**Required action**. Retype, word for word, every line from the one holding "ymd2ord (year dt) (month dt) (day dt)." through the one holding "directive, matched at" in the entries below, both included, and only those lines.

Start of Provided data

(** * Spotify saved-episode remover: a shallow embedding of [remove.py]

    The development follows the script top-down:

    - the slice of Python's [datetime] and of [pytz] that the script calls
      ([strptime] with its two format strings, [localize], [astimezone],
      comparison of aware datetimes);
    - the JSON records the script reads (a saved episode, its episode and
      its show);
    - the console and the HTTP server as an explicit [world]: a script of
      pending responses and the trace of prints and requests made so far;
    - the functions of [remove.py], under their own names;
    - the properties of these functions.

    Strings are byte strings (the UTF-8 encoding of Python's [str]); the
    byte-wise lexicographic order on them is the code-point order Python
    uses to compare [str] values. *)

From Stdlib Require Import ZArith Ascii String Lia.
From stdpp Require Import base option list strings gmap sorting.

Local Open Scope Z_scope.

(** ** Exceptions and results *)

Inductive exn :=
  | ValueError          (* strptime, datetime constructor *)
  | OverflowError       (* datetime + timedelta out of range *)
  | UnboundLocalError   (* read of a local that was never assigned *)
  | KeyError            (* missing key in a JSON body *)
  | ConnectionError.    (* requests: the server gives no response *)

Inductive result (A : Type) :=
  | Ok (a : A)
  | Raise (e : exn).
Arguments Ok {A} a.
Arguments Raise {A} e.

Definition is_ok {A} (r : result A) : bool :=
  match r with Ok _ => true | Raise _ => false end.

Definition rbind {A B} (r : result A) (f : A → result B) : result B :=
  match r with Ok a => f a | Raise e => Raise e end.

(** ** Python's [datetime]: calendar arithmetic

    Transcribed from the helpers of CPython's [datetime] module. *)

Module Datetime.

Record datetime := mk_datetime {
  year : Z; month : Z; day : Z;
  hour : Z; minute : Z; second : Z
}.

Definition MINYEAR : Z := 1.
Definition MAXYEAR : Z := 9999.

Definition is_leap (y : Z) : bool :=
  (y mod 4 =? 0) && (negb (y mod 100 =? 0) || (y mod 400 =? 0)).

Definition days_before_year (y : Z) : Z :=
  let p := y - 1 in p * 365 + p / 4 - p / 100 + p / 400.

Definition DAYS_IN_MONTH : list Z :=
  [31; 28; 31; 30; 31; 30; 31; 31; 30; 31; 30; 31].

Definition days_in_month (y m : Z) : Z :=
  if (m =? 2) && is_leap y then 29
  else nth (Z.to_nat (m - 1)) DAYS_IN_MONTH 0.

Definition days_before_month (y m : Z) : Z :=
  fold_right Z.add 0 (firstn (Z.to_nat (m - 1)) DAYS_IN_MONTH)
  + (if (2 <? m) && is_leap y then 1 else 0).

(** [date.toordinal]: 0001-01-01 is day 1. *)
Definition ymd2ord (y m d : Z) : Z :=
  days_before_year y + days_before_month y m + d.

(** The constructor's range checks; every failure is a [ValueError]. *)
Definition check_fields (dt : datetime) : result datetime :=
  if (MINYEAR <=? year dt) && (year dt <=? MAXYEAR)
     && (1 <=? month dt) && (month dt <=? 12)
     && (1 <=? day dt) && (day dt <=? days_in_month (year dt) (month dt))
     && (0 <=? hour dt) && (hour dt <=? 23)
     && (0 <=? minute dt) && (minute dt <=? 59)
     && (0 <=? second dt) && (second dt <=? 59)
  then Ok dt else Raise ValueError.

(** A naive datetime as a count of seconds: ordinal day times 86400 plus
    the time of day.  All arithmetic on datetimes is done on this count. *)
Definition toordinal (dt : datetime) : Z :=
  ymd2ord (year dt) (month dt) (day dt).

Definition seconds_of (dt : datetime) : Z :=
  toordinal dt * 86400 + hour dt * 3600 + minute dt * 60 + second dt.

Definition MIN_SECONDS : Z :=
  Eval cbv in seconds_of (mk_datetime 1 1 1 0 0 0).
Definition MAX_SECONDS : Z :=
  Eval cbv in seconds_of (mk_datetime 9999 12 31 23 59 59).

(** [datetime + timedelta]: [OverflowError] outside year 1..9999. *)
Definition add_seconds (s delta : Z) : result Z :=
  let r := s + delta in
  if (MIN_SECONDS <=? r) && (r <=? MAX_SECONDS) then Ok r
  else Raise OverflowError.

(** An aware datetime: the wall clock it shows, as seconds, and the UTC
    offset of the tzinfo attached to it. *)
Record aware := mk_aware { wall : Z; utcoffset : Z }.

Definition instant (a : aware) : Z := wall a - utcoffset a.

(** [a < b] on aware datetimes.  Python compares the wall clocks when the
    two tzinfo objects are the same or have equal offsets and the
    differences to UTC otherwise; both are the order of the instants. *)
Definition aware_lt (a b : aware) : bool := instant a <? instant b.

End Datetime.
Export Datetime.

(** ** [datetime.strptime] for the two formats of the script

    The format is compiled to a regular expression, one group per
    directive, matched at the start of the string with case ignored; the
    match must consume the whole string.  In both formats a directive is
    followed by a literal that is not a digit (or by the end), so the
    ordered choice below finds the same match as the backtracking
    matcher. *)

Module Strptime.

Definition digit (c : ascii) : option Z :=
  let n := Z.of_N (N_of_ascii c) in
  if (48 <=? n) && (n <=? 57) then Some (n - 48) else None.

Definition lower (c : ascii) : N :=
  let n := N_of_ascii c in
  if ((65 <=? n) && (n <=? 90))%N then (n + 32)%N else n.

Definition directive := string → option (Z * string).

(** [%Y]: exactly four digits. *)
Definition dir_Y : directive := λ s,
  match s with
  | String a (String b (String c (String d rest))) =>
      match digit a, digit b, digit c, digit d with
      | Some x, Some y, Some z, Some w =>
          Some (1000 * x + 100 * y + 10 * z + w, rest)
      | _, _, _, _ => None
      end
  | _ => None
  end.

(** Two digits with a value in [lo2, hi2], else one digit in [lo1, 9]. *)
Definition two_or_one (lo2 hi2 lo1 : Z) : directive := λ s,
  match s with
  | String a rest =>
      match digit a with
      | Some x =>
          let one := if lo1 <=? x then Some (x, rest) else None in
          match rest with
          | String b rest' =>
              match digit b with
              | Some y =>
                  let v := 10 * x + y in
                  if (lo2 <=? v) && (v <=? hi2) then Some (v, rest')
                  else one
              | None => one
              end
          | EmptyString => one
          end
      | None => None
      end
  | EmptyString => None
  end.

(** [%m] is [1[0-2]|0[1-9]|[1-9]]. *)
Definition dir_m : directive := two_or_one 1 12 1.

(** [%d] is [3[0-1]|[1-2]\d|0[1-9]|[1-9]| [1-9]]. *)
Definition dir_d : directive := λ s,
  match s with
  | String " " (String b rest) =>
      match digit b with
      | Some y => if 1 <=? y then Some (y, rest) else None
      | None => None
      end
  | _ => two_or_one 1 31 1 s
  end.

(** [%H] is [2[0-3]|[0-1]\d|\d]. *)
Definition dir_H : directive := two_or_one 0 23 0.
(** [%M] is [[0-5]\d|\d]. *)
Definition dir_M : directive := two_or_one 0 59 0.
(** [%S] is [6[0-1]|[0-5]\d|\d]. *)
Definition dir_S : directive := two_or_one 0 61 0.

(** A literal character of the format, matched ignoring case. *)
Definition lit (c : ascii) (s : string) : option string :=
  match s with
  | String a rest => if (lower a =? lower c)%N then Some rest else None
  | EmptyString => None
  end.

(** The match of ['%Y-%m-%d'] at the start of [s]. *)
Definition match_date (s : string) : option (Z * Z * Z * string) :=
  '(y, s) ← dir_Y s; s ← lit "-" s;
  '(m, s) ← dir_m s; s ← lit "-" s;
  '(d, s) ← dir_d s;
  Some (y, m, d, s).

(** [datetime.strptime(s, '%Y-%m-%d')] *)
Definition strptime_date (s : string) : result datetime :=
  match match_date s with
  | Some (y, m, d, EmptyString) => check_fields (mk_datetime y m d 0 0 0)
  | _ => Raise ValueError
  end.

(** [datetime.strptime(s, '%Y-%m-%dT%H:%M:%SZ')] *)
Definition strptime_timestamp (s : string) : result datetime :=
  match
    '(y, m, d, s) ← match_date s; s ← lit "T" s;
    '(hh, s) ← dir_H s; s ← lit ":" s;
    '(mm, s) ← dir_M s; s ← lit ":" s;
    '(ss, s) ← dir_S s; s ← lit "Z" s;
    Some (mk_datetime y m d hh mm ss, s)
  with
  | Some (dt, EmptyString) => check_fields dt
  | _ => Raise ValueError
  end.

End Strptime.
Export Strptime.

(** ** [pytz]: the three kinds of tzinfo

    [pytz.utc], a [StaticTzInfo] with one fixed offset, and a [DstTzInfo]
    whose offset depends on the date.  The transition table of a
    [DstTzInfo] is a parameter: [utc_offset_at u] is the offset in force at
    the UTC time [u] (what [fromutc] looks up), [wall_offset_at w] is the
    offset [localize] picks for the wall clock [w] with is_dst=False.
    Offsets are in seconds. *)

Module Pytz.

Inductive tzinfo :=
  | UTC
  | StaticTzInfo (offset : Z)
  | DstTzInfo (utc_offset_at : Z → Z) (wall_offset_at : Z → Z).

(** [tz.localize(dt)] on a naive [dt].  [UTC] and [StaticTzInfo] only
    attach themselves; [DstTzInfo] first looks one day either side of
    [dt], which overflows on the first and last representable day. *)
Definition localize (tz : tzinfo) (dt : datetime) : result aware :=
  let w := seconds_of dt in
  match tz with
  | UTC => Ok (mk_aware w 0)
  | StaticTzInfo o => Ok (mk_aware w o)
  | DstTzInfo _ wall_offset_at =>
      rbind (add_seconds w (-86400)) (λ _,
      rbind (add_seconds w 86400) (λ _,
      Ok (mk_aware w (wall_offset_at w))))
  end.

(** [a.astimezone(tz)]: the same instant shown on [tz]'s wall clock, that
    is [tz.fromutc] of the instant; the addition of the offset can
    overflow. *)
Definition astimezone (a : aware) (tz : tzinfo) : result aware :=
  let u := instant a in
  match tz with
  | UTC => Ok (mk_aware u 0)
  | StaticTzInfo o => rbind (add_seconds u o) (λ w, Ok (mk_aware w o))
  | DstTzInfo utc_offset_at _ =>
      let o := utc_offset_at u in
      rbind (add_seconds u o) (λ w, Ok (mk_aware w o))
  end.



(** America/Los_Angeles, from the tz database entries for 2022 and 2023
    (standard time outside these two summers): PDT, UTC-7, from the
    second Sunday of March 10:00 UTC to the first Sunday of November
    09:00 UTC, PST, UTC-8, otherwise.  On the wall clock, is_dst=False
    resolves the skipped hour and the repeated hour to PST. *)
Definition PST : Z := -8 * 3600.
Definition PDT : Z := -7 * 3600.

Definition within (periods : list (datetime * datetime)) (s : Z) : bool :=
  existsb (λ p, (seconds_of p.1 <=? s) && (s <? seconds_of p.2)) periods.

Definition America_Los_Angeles : tzinfo :=
  DstTzInfo
    (λ u, if within [(mk_datetime 2022 3 13 10 0 0, mk_datetime 2022 11 6 9 0 0);
                     (mk_datetime 2023 3 12 10 0 0, mk_datetime 2023 11 5 9 0 0)] u
          then PDT else PST)
    (λ w, if within [(mk_datetime 2022 3 13 3 0 0, mk_datetime 2022 11 6 1 0 0);
                     (mk_datetime 2023 3 12 3 0 0, mk_datetime 2023 11 5 1 0 0)] w
          then PDT else PST).

End Pytz.
Export Pytz.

End of Provided data

**Task answer**.
  ymd2ord (year dt) (month dt) (day dt).

Definition seconds_of (dt : datetime) : Z :=
  toordinal dt * 86400 + hour dt * 3600 + minute dt * 60 + second dt.

Definition MIN_SECONDS : Z :=
  Eval cbv in seconds_of (mk_datetime 1 1 1 0 0 0).
Definition MAX_SECONDS : Z :=
  Eval cbv in seconds_of (mk_datetime 9999 12 31 23 59 59).

(** [datetime + timedelta]: [OverflowError] outside year 1..9999. *)
Definition add_seconds (s delta : Z) : result Z :=
  let r := s + delta in
  if (MIN_SECONDS <=? r) && (r <=? MAX_SECONDS) then Ok r
  else Raise OverflowError.

(** An aware datetime: the wall clock it shows, as seconds, and the UTC
    offset of the tzinfo attached to it. *)
Record aware := mk_aware { wall : Z; utcoffset : Z }.

Definition instant (a : aware) : Z := wall a - utcoffset a.

(** [a < b] on aware datetimes.  Python compares the wall clocks when the
    two tzinfo objects are the same or have equal offsets and the
    differences to UTC otherwise; both are the order of the instants. *)
Definition aware_lt (a b : aware) : bool := instant a <? instant b.

End Datetime.
Export Datetime.

(** ** [datetime.strptime] for the two formats of the script

    The format is compiled to a regular expression, one group per
    directive, matched at the start of the string with case ignored; the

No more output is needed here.